------ Dataset records

(* ===== verification/Mutex.v ===== *)
(** * Sleeping mutexes (kernel/locking/mutex.c)

    A mutex is owned by a thread: a process, or a processor outside any
    process, which spins instead of sleeping.  The state behind [guard] is
    only touched with the spinlock held, so each guarded section is one step
    (see Lock for the spinlock itself); the reads and writes outside it are
    steps of their own.  A thread's place in [mutex_lock] and [mutex_unlock]
    is its [tpc]; its [struct mutex_waiter], which lives on its stack, is a
    field of the thread, and the queue of the mutex is threaded through these
    records by [w_next], [first] and [last] as in the source.

    Whether the owner is running, whether the time to spin is over and whether
    the caller may sleep are inputs of a step.  A thread that waits for
    [woken] may look at any time; [process_wake_one] has no state here. *)

From stdpp Require Import relations.
From S2P Require Import Prelude HeldArray.

Definition PROCESS_HELD_MUTEXES : Z := 16.
Definition STEALS_BEFORE_HANDOFF : Z := 4.
Definition MUTEX_REPORTS : Z := 16.

(** Threads are named by their index, mutexes by theirs. *)
Record mutex := Mutex {
  owner : option nat; depth : Z; rank : Z; first : option nat; last : option nat }.

Definition mutex_init (rank : Z) : mutex := Mutex None 0 rank None None.

Record mutex_waiter := Waiter { w_next : option nat; granted : bool; woken : bool; lost : Z }.

(** [Looping]: at the top of the loop of [mutex_lock], with [sleeping];
    [Recheck]: after the spinning, before the guard is taken again;
    [Waiting]: in the loop that waits for [woken]; [Unlocking]: in
    [mutex_unlock] before its guarded section. *)
Inductive tpc :=
  | Out
  | Looping (k : nat) (sleeping : bool)
  | Recheck (k : nat)
  | Waiting (k : nat)
  | Unlocking (k : nat).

------------

§ **Your objective**:
Nothing in the data should be left out when you retype it exactly.

§ **Completed exercise**:
(* ===== verification/Mutex.v ===== *)
(** * Sleeping mutexes (kernel/locking/mutex.c)

    A mutex is owned by a thread: a process, or a processor outside any
    process, which spins instead of sleeping.  The state behind [guard] is
    only touched with the spinlock held, so each guarded section is one step
    (see Lock for the spinlock itself); the reads and writes outside it are
    steps of their own.  A thread's place in [mutex_lock] and [mutex_unlock]
    is its [tpc]; its [struct mutex_waiter], which lives on its stack, is a
    field of the thread, and the queue of the mutex is threaded through these
    records by [w_next], [first] and [last] as in the source.

    Whether the owner is running, whether the time to spin is over and whether
    the caller may sleep are inputs of a step.  A thread that waits for
    [woken] may look at any time; [process_wake_one] has no state here. *)

From stdpp Require Import relations.
From S2P Require Import Prelude HeldArray.

Definition PROCESS_HELD_MUTEXES : Z := 16.
Definition STEALS_BEFORE_HANDOFF : Z := 4.
Definition MUTEX_REPORTS : Z := 16.

(** Threads are named by their index, mutexes by theirs. *)
Record mutex := Mutex {
  owner : option nat; depth : Z; rank : Z; first : option nat; last : option nat }.

Definition mutex_init (rank : Z) : mutex := Mutex None 0 rank None None.

Record mutex_waiter := Waiter { w_next : option nat; granted : bool; woken : bool; lost : Z }.

(** [Looping]: at the top of the loop of [mutex_lock], with [sleeping];
    [Recheck]: after the spinning, before the guard is taken again;
    [Waiting]: in the loop that waits for [woken]; [Unlocking]: in
    [mutex_unlock] before its guarded section. *)
Inductive tpc :=
  | Out
  | Looping (k : nat) (sleeping : bool)
  | Recheck (k : nat)
  | Waiting (k : nat)
  | Unlocking (k : nat).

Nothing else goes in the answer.